Movies: If Conversation Be the Food of Love, Talk On
Talk to her is not just a title. to Pedro Almodovar, the film's brilliant writer-director, it is a command, an imperative. To this delightfully voluble man, conversation is love's music, its best rationale and possibly its most haunting residue.
But in this great, profoundly witty and unique movie, he has placed what seems to be an insuperable barrier to love's songs, sighs and whispers: the two women at the heart of the film are in a coma, thereby rendered silent, impervious to anything their lovers, hovering in their hospital rooms, might say.
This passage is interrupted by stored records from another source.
(** [error.flatten().fieldErrors]: the messages of the issues, grouped by
    the first component of their path. *)
Definition flatten (error : ZodError) : gmap string (list string) :=
  foldl (fun fieldErrors sub =>
           match path sub with
           | k :: _ => <[k := default [] (fieldErrors !! k) ++ [message sub]]> fieldErrors
           | [] => fieldErrors
           end) ∅ error.

(** The first path component of every issue that has one, in order. *)
Definition issueKeys (error : ZodError) : list string :=
  omap (fun sub => head (path sub)) error.

(** The messages of the issues whose path starts with [k], in order. *)
Fixpoint messagesAt (k : string) (error : ZodError) : list string :=
  match error with
  | [] => []
  | sub :: rest =>
      match path sub with
      | k' :: _ => if String.eqb k' k then message sub :: messagesAt k rest
                   else messagesAt k rest
      | [] => messagesAt k rest
      end
  end.

(** The keys of the shape whose value the field schema rejects. *)
Definition invalidFields (schema : InvoiceShape) (input : RawInvoice) : list string :=
  (match parseString (customerId_schema schema) "customerId" (raw_customerId input) with
   | OK _ => [] | INVALID _ => ["customerId"] end) ++
  (match parseNumber (amount_schema schema) "amount" (raw_amount input) with
   | OK _ => [] | INVALID _ => ["amount"] end) ++
  (match parseEnum (status_schema schema) "status" (raw_status input) with
   | OK _ => [] | INVALID _ => ["status"] end).

End Zod.

(** ** The store, the exceptions and the observable events *)

(** The three statements the actions send. *)
Inductive Query : Type :=
| INSERT_INTO_invoices (customer_id : string) (amount : float) (status date : string)
| UPDATE_invoices (customer_id : string) (amount : float) (status : string) (id : string)
| DELETE_FROM_invoices (id : string).

(** What a [throw] carries: a [ZodError] from [parse], the error of the
    database client (its text), or the signal [redirect] throws. *)
Inductive Exn : Type :=
| ZodErr (error : Zod.ZodError)
| PostgresError (text : string)
| NEXT_REDIRECT (url : string).

(** The result object of an action ([State] in the later variant). *)
Record State : Type := {
  errors : option (gmap string (list string));
  message : option string
}.

(** What an invocation does, in order. [TryEnter], [TryLeave] and [Catch]
    mark the entry of a [try] block, its normal exit and the entry of its
    [catch] handler. *)
Inductive Event : Type :=
| TryEnter
| TryLeave
| Catch
| ClockRead (tv : Z)
| Wrote (q : Query)
| WriteFailed (q : Query) (text : string)
| ConsoleError (e : Exn)
| RevalidatePath (p : string)
| Redirect (url : string).

(** The database behind [sql]: a statement either raises an error, given
    by its text, or yields the next state of the store. *)
Class Database (Store : Type) : Type :=
  exec : Query -> Store -> string + Store.

Section Effects.
Context {Store : Type} `{!Database Store}.

(** An action reads the clock, threads the store, returns or throws, and
    leaves a trace of events. *)
Definition Action (A : Type) : Type :=
  Z -> Store -> (Exn + A) * Store * list Event.

Definition ret {A : Type} (a : A) : Action A :=
  fun _ st => (inr a, st, []).

Definition throw {A : Type} (e : Exn) : Action A :=
  fun _ st => (inl e, st, []).

Definition bind {A B : Type} (m : Action A) (k : A -> Action B) : Action B :=
  fun clk st =>
    match m clk st with
    | (inr a, st', tr) =>
        let '(r, st'', tr') := k a clk st' in (r, st'', tr ++ tr')
    | (inl e, st', tr) => (inl e, st', tr)
    end.

(** [try { body } catch (error) { handler }]: the handler receives
    whatever the body throws, the redirect signal included. *)
Definition try_catch {A : Type} (body : Action A) (handler : Exn -> Action A) : Action A :=
  fun clk st =>
    match body clk st with
    | (inr a, st', tr) => (inr a, st', TryEnter :: tr ++ [TryLeave])
    | (inl e, st', tr) =>
        let '(r, st'', tr') := handler e clk st' in
        (r, st'', TryEnter :: tr ++ Catch :: tr')
    end.

(** [await sql`...`]. *)
Definition sql (q : Query) : Action unit :=
  fun _ st =>
    match exec q st with
    | inr st' => (inr tt, st', [Wrote q])
    | inl text => (inl (PostgresError text), st, [WriteFailed q text])
    end.

(** [new Date()]: the time value of the clock. *)
Definition newDate : Action Z :=
  fun clk st => (inr clk, st, [ClockRead clk]).

Definition console_error (e : Exn) : Action unit :=
  fun _ st => (inr tt, st, [ConsoleError e]).

Definition revalidatePath (p : string) : Action unit :=
  fun _ st => (inr tt, st, [RevalidatePath p]).

(** [redirect(url)] never returns: it throws the redirect signal. *)
Definition redirect {A : Type} (url : string) : Action A :=
  fun _ st => (inl (NEXT_REDIRECT url), st, [Redirect url]).

(** [schema.parse(input)]: the data, or a thrown [ZodError]. *)
Definition parse (schema : Zod.InvoiceShape) (input : Zod.RawInvoice) : Action Zod.InvoiceData :=
  match Zod.safeParse schema input with
  | Zod.SafeParseSuccess data => ret data
  | Zod.SafeParseError error => throw (ZodErr error)
  end.

End Effects.

Declare Scope action_scope.
Delimit Scope action_scope with action.
Notation "'let*' x ':=' m 'in' k" := (bind m (fun x => k))
  (at level 10, x name, m at level 100, k at level 200) : action_scope.
Notation "m '>>' k" := (bind m (fun _ => k))
  (at level 100, k at level 200, right associativity) : action_scope.

(** The object literal both variants build from the form. *)
Definition rawInvoice (formData : FormData) : Zod.RawInvoice :=
  {| Zod.raw_customerId := FormData_get "customerId" formData;
     Zod.raw_amount := FormData_get "amount" formData;
     Zod.raw_status := FormData_get "status" formData |}.

(** ** The earlier variant of the actions ([src/unnamed/part_003]) *)

Module Earlier.

Definition FormSchema : Zod.FormShape :=
  {| Zod.shape_id := {| Zod.string_invalid_type_error := None |};
     Zod.shape_customerId := {| Zod.string_invalid_type_error := None |};
     Zod.shape_amount := {| Zod.gt := None |};
     Zod.shape_status := {| Zod.values := ["pending"; "paid"];
                            Zod.enum_invalid_type_error := None |};
     Zod.shape_date := {| Zod.string_invalid_type_error := None |} |}.

Definition CreateInvoice : Zod.InvoiceShape := Zod.omit_id_date FormSchema.
Definition UpdateInvoice : Zod.InvoiceShape := Zod.omit_id_date FormSchema.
This is of no consequence to Benigno (Javier Camara). Sexually innocent, he learned caregiving by tending his invalid mother. He has transferred his skills and affections to Alicia (Leonor Watling), a ballet dancer struck down in an auto accident. He scarcely knows her. He fell in love with her from afar and exchanged only a few words with her as he quietly stalked her when she was still vital. Now he chatters endlessly to her--mostly about music, plays and movies, including an erotic silent film, brilliantly concocted by Almodovar, in which a tiny, shrunken man is seen traversing the nude body of the lover who shrank him.
Marco (Dario Grandinetti), Talk to Her's other bereft male, is Benigno's opposite. He's a journalist who has fallen in love with a subject, a female matador named Lydia (Rosario Flores). Before her bullring goring, their relationship was the reverse of Benigno and Alicia's--relentlessly, often tormentedly verbal, because each was still emotionally involved with a previous lover. But now Marco sits mute and helpless by Lydia's bedside, articulating his pain only to his new friend Benigno.
Up to this point, the movie's message is clear--a variation on E.M. Forster's famous dictum "Only connect." Now, though, Almodovar raises the stakes. The silent movie turns out to be the symbolic heart of the film. While we are transfixed by its hilarious transgressiveness, Benigno commits a real transgression: he makes love to helpless Alicia--and impregnates her.
Escandalo. Contempt. Prison. But also, for Alicia, a miracle--a birth and, yes, a rebirth. For us in the audience, there is nothing but bliss as we acknowledge the perfect dramatic balance Almodovar has achieved between his characters' states of being--between hope and fatalism, action and passivity, speech and silence.
Stasis is always a danger when the emotional forces of a film are so neatly measured out. But formalism is a beginning, not an end, for Almodovar. For his sensibility is shaped by Spanish Surrealism and giddily influenced by his love for the sober-delirious improbabilities of old-fashioned American movie genres. He offers this rich blend, he says, "in the most natural presentation possible: dreams without any change in lighting." In short, his is a cinema wildly alive to unsettling juxtapositions and strange coincidences, at once true to the banalities of life as we generally see them yet even truer to the more fantastic lives we live inside our minds.